As one of the PME-positive isolates was sequenced (WGS), we were able to deduce the MLST type that belonged to ST654. ST654 has been described and identified as a high-risk clone. This clone has also been shown to be very successful in the spread of VIM-positive and also KPC-positive isolates.34,35
Besides the presence of the PME gene in different AFLP clusters, the presence of the VEB gene was mainly concentrated in cluster A (n = 22). In this cluster A, also one PME isolate together with a PER gene was demonstrated. The majority of the VEB-positive isolates also contained an OXA-10 gene, sometimes in combination with a TEM β-lactamase. The majority of VEB-positive isolates were obtained from patients admitted to the Rozhawa hospital. Two isolates were obtained from Rzgari and one isolate from Hawler hospital.
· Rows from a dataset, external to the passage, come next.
(** * Voltcraft VC-830 / FS9922-DMM4 serial protocol decoder (vc830.c)

    A shallow embedding of the frame synchroniser [read14BytesPaket], the
    packet decoder [decodeFS9922Paket] and the helpers they call, followed by
    the properties of the protocol specification that were checked against
    them.

    Conventions.
    - A [byte] (unsigned char) is a [Z]; [&] is [Z.land], [<<] is [Z.shiftl].
    - The text held by a NUL-terminated C string is a [string]; a character
      array [char x[n]] is a [chars] value carrying its declared size [n].
    - A [double] is a binary64 primitive float.
    - Writing past the end of a character array, or through a null pointer,
      is undefined behaviour in C: the model stops with [Undefined]. *)

From Stdlib Require Import ZArith List Bool Lia Ascii String DecimalString.
From Stdlib Require Import PrimFloat FloatOps SpecFloat Uint63.
From Stdlib Require FloatAxioms DecimalFacts DecimalPos DecimalN.
Import ListNotations.

Open Scope string_scope.
Open Scope Z_scope.

#[local] Set Warnings "-inexact-float".

(** ** Outcomes of C code that may run into undefined behaviour *)

Inductive outcome (A : Type) : Type :=
| Done (a : A)
| Undefined.
Arguments Done {A} a.
Arguments Undefined {A}.

Definition bind {A B : Type} (m : outcome A) (k : A -> outcome B) : outcome B :=
  match m with
  | Done a => k a
  | Undefined => Undefined
  end.

Notation "x <- m ;; k" := (bind m (fun x => k))
  (at level 61, m at next level, right associativity).
Notation "' pat <- m ;; k" := (bind m (fun x => match x with pat => k end))
  (at level 61, pat pattern, m at next level, right associativity).

(** ** Bytes and frames *)

Definition byte := Z.

(** [buf[i]]: the callers always hand over the 100-byte [readBuffer], so the
    fourteen offsets the decoder reads are in range; the default is never
    observed on such a buffer. *)
Definition at_ (buf : list byte) (i : nat) : byte := nth i buf 0.

Definition char_of_byte (b : byte) : ascii := ascii_of_N (Z.to_N b).

(** [isdigit] of <ctype.h> on an unsigned char. *)
Definition isdigit (c : byte) : bool := (48 <=? c) && (c <=? 57).

(** ** Character arrays and the <string.h> calls the decoder makes *)

Definition BUFFER_LEN : nat := 100.
Definition END_OF_CAPTURE_FILE : Z := 142857.

Record chars := mkChars { size : nat; text : string }.

Definition strlen (s : string) : nat := String.length s.

(** [strcpy(dst, src)] writes [strlen src + 1] bytes into [dst]. *)
Definition strcpy (dst : chars) (src : string) : outcome chars :=
  if (strlen src + 1 <=? size dst)%nat
  then Done (mkChars (size dst) src)
  else Undefined.

(** [strcat(dst, src)] leaves [strlen dst + strlen src + 1] bytes in [dst]. *)
Definition strcat (dst : chars) (src : string) : outcome chars :=
  if (strlen (text dst) + strlen src + 1 <=? size dst)%nat
  then Done (mkChars (size dst) (text dst ++ src))
  else Undefined.

(** [strequal(s1, s2)], the macro over [strcmp]. *)
Definition strequal (s1 s2 : string) : bool := String.eqb s1 s2.

(** [strinsert]: the text is rebuilt in a heap block of the right size and
    copied back into [srcAndDest]; only the copy back can overrun. *)
Definition strinsert (srcAndDest : chars) (pos : nat) (toInsert : string)
  : outcome chars :=
  let s := text srcAndDest in
  if (pos <=? strlen s)%nat
  then strcpy srcAndDest
         (substring 0 pos s ++ toInsert ++ substring pos (strlen s - pos) s)
  else Undefined.

(** [checkInfo]: [out] is a nullable pointer to a character array; the second
    component of the result is the array after the call. *)
Definition checkInfo (buf : list byte) (statusByte statusBit : Z)
  (info : string) (out : option chars) : outcome (bool * option chars) :=
  if negb (Z.land (at_ buf (Z.to_nat (7 + statusByte - 1))) (Z.shiftl 1 statusBit) =? 0)
  then
    match out with
    | Some o =>
        o1 <- (if negb (strlen (text o) =? 0)%nat then strcat o " " else Done o) ;;
        o2 <- strcat o1 info ;;
        Done (true, Some o2)
    | None => Done (true, None)
    end
  else Done (false, out).

(** A call [checkInfo(buf, sb, bit, info, arr)] on a local array [arr]. *)
Definition checkInfoTo (buf : list byte) (statusByte statusBit : Z)
  (info : string) (arr : chars) : outcome (bool * chars) :=
  r <- checkInfo buf statusByte statusBit info (Some arr) ;;
  Done (fst r, match snd r with Some a => a | None => arr end).

(** [trimZeros]: the loop walks back from the terminator, so it is written
    over the reversed text. *)
Fixpoint trimZeros_rev (r : list ascii) : list ascii :=
  match r with
  | [] => []
  | c :: rest =>
      if negb (Ascii.eqb c "0") then r
      else match rest with
           | "."%char :: _ => r
           | _ => trimZeros_rev rest
           end
  end.

Definition trimZeros (s : chars) : chars :=
  mkChars (size s)
    (string_of_list_ascii (rev (trimZeros_rev (rev (list_ascii_of_string (text s)))))).

(** The loop that advances [vz] over leading zeros of [value]: it stops at a
    character other than 0, and at a 0 that is followed by the point. *)
Fixpoint skipZeros (vz : string) : string :=
  match vz with
  | String c rest =>
      if Ascii.eqb c "0" then
        match rest with
        | String "."%char _ => vz
        | _ => skipZeros rest
        end
      else vz
  | EmptyString => vz
  end.

(** ** Doubles: [atof] and the [%f] conversion *)

Definition double_of_Z (z : Z) : float :=
  if z <? 0 then PrimFloat.opp (of_uint63 (Uint63.of_Z (- z)))
  else of_uint63 (Uint63.of_Z z).

Definition digit_val (c : ascii) : option Z :=
  let n := Z.of_N (N_of_ascii c) in
  if isdigit n then Some (n - 48) else None.

(** [atof] on the texts [value] can hold: decimal digits with at most one
    point, or a text that starts no number, which converts to 0.0.  The
    digits are gathered into an integer mantissa and a power of ten; both are
    far below 2^53, hence exact doubles, and the one IEEE division rounds the
    quotient correctly, which is the double [strtod] returns. *)
Fixpoint atof_frac (s : string) (m scale : Z) : Z * Z :=
  match s with
  | String c r =>
      match digit_val c with
      | Some d => atof_frac r (10 * m + d) (10 * scale)
      | None => (m, scale)
      end
  | EmptyString => (m, scale)
  end.

Fixpoint atof_int (s : string) (m : Z) : Z * Z :=
  match s with
  | String c r =>
      match digit_val c with
      | Some d => atof_int r (10 * m + d)
      | None => if Ascii.eqb c "." then atof_frac r m 1 else (m, 1)
      end
  | EmptyString => (m, 1)
  end.

Definition atof (s : string) : float :=
  let '(m, scale) := atof_int s 0 in
  (double_of_Z m / double_of_Z scale)%float.

Definition dec (n : Z) : string := NilZero.string_of_uint (N.to_uint (Z.to_N n)).

Fixpoint zeros (n : nat) : string :=
  match n with
  | O => ""
  | S n' => String "0" (zeros n')
  end.

Definition pad6 (n : Z) : string :=
  let s := dec n in zeros (6 - strlen s) ++ s.

(** [n / d] rounded to the nearest integer, ties to even. *)
Definition round_half_even (n d : Z) : Z :=
  let q := n / d in
  let r := n mod d in
  if 2 * r <? d then q
  else if d <? 2 * r then q + 1
  else if Z.even q then q else q + 1.

(** The text [printf("%f", x)] produces: the exact value of the double,
    rounded to six decimals (to nearest, ties to even). *)
Definition printf_f (x : float) : string :=
  match Prim2SF x with
  | S754_nan => "nan"
  | S754_infinity s => (if s then "-" else "") ++ "inf"
  | S754_zero s => (if s then "-" else "") ++ "0.000000"
  | S754_finite s m e =>
      let n := if 0 <=? e then Zpos m * 10 ^ 6 * 2 ^ e
               else round_half_even (Zpos m * 10 ^ 6) (2 ^ (- e)) in
      (if s then "-" else "") ++ dec (n / 10 ^ 6) ++ "." ++ pad6 (n mod 10 ^ 6)
  end.

(** [snprintf(dst, sizeof(dst), "%f", x)]: at most [size dst - 1] characters
    are stored. *)
Definition snprintf_f (dst : chars) (x : float) : chars :=
  mkChars (size dst) (substring 0 (size dst - 1) (printf_f x)).

(** ** The output structure *)

Record timeval := mkTimeval { tv_sec : Z; tv_usec : Z }.

Record Vc830 := mkVc830 {
  receivedAt : timeval;
  rawRisplay : chars;
  sign : ascii;
  mode : chars;
  unit : chars;
  prefix : chars;
  fullUnit : chars;
  info : chars;
  barGraph : Z;
  barGraphIsShown : bool;
  batteryWarning : bool;
  autoRangeActive : bool;
  holdActive : bool;
  deltaActive : bool;
  overflow : bool;
  formatedValue : chars;
  formatedSiValue : chars
}.

(** The structure after the opening [memset] over all of it: every
    field zero, every character array empty, with the sizes the structure
    declares. *)
Definition Vc830_zero : Vc830 :=
  {| receivedAt := mkTimeval 0 0;
     rawRisplay := mkChars 6 "";
     sign := Ascii.zero;
     mode := mkChars BUFFER_LEN "";
     unit := mkChars BUFFER_LEN "";
     prefix := mkChars BUFFER_LEN "";
     fullUnit := mkChars BUFFER_LEN "";
     info := mkChars BUFFER_LEN "";
     barGraph := 0;
     barGraphIsShown := false;
     batteryWarning := false;
     autoRangeActive := false;
     holdActive := false;
     deltaActive := false;
     overflow := false;
     formatedValue := mkChars BUFFER_LEN "";
     formatedSiValue := mkChars BUFFER_LEN "" |}.

(** Assignments [vc830Data->member = v], one setter per member. *)
Definition set_receivedAt (v : timeval) (d : Vc830) : Vc830 :=
  mkVc830 v (rawRisplay d) (sign d) (mode d) (unit d) (prefix d) (fullUnit d)
    (info d) (barGraph d) (barGraphIsShown d) (batteryWarning d)
    (autoRangeActive d) (holdActive d) (deltaActive d) (overflow d)
    (formatedValue d) (formatedSiValue d).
Furthermore, 28 isolates contained only OXA-10 β-lactamase and belonged to three different AFLP clusters, that is, C, D, and E. Isolates belonging to clusters C and D were again collected at the three different hospitals. While the isolates of cluster E only were collected from the Rozhawa hospital.
In conclusion, during a period of 1.5 years, multiresistant P. aeruginosa isolates carrying different ESBL genes such as blaOXA-10, blaVEB, blaPER, and blaPME were demonstrated in patients admitted to different hospitals in the city of Erbil. Furthermore, it has been shown that these multiresistant organisms were clonally related, indicating that either a common source is involved in the spreading of these isolates or spreading is due to cross transmission between patients at the different wards.
As no epidemiological data are available, we were not able to link the related isolates in the different hospitals or in the different wards. However, the data at least demonstrate that identical clones were found within one hospital and between different hospitals. It would be interesting to study the effect of increased intensified infection control measurement on the number and spread of these multiresistant clones. 36
Footnotes
Acknowledgment
We are grateful to Marian ten Kate for her technical assistance in performing colistin MICs.
Disclosure Statement
No competing financial interests exist.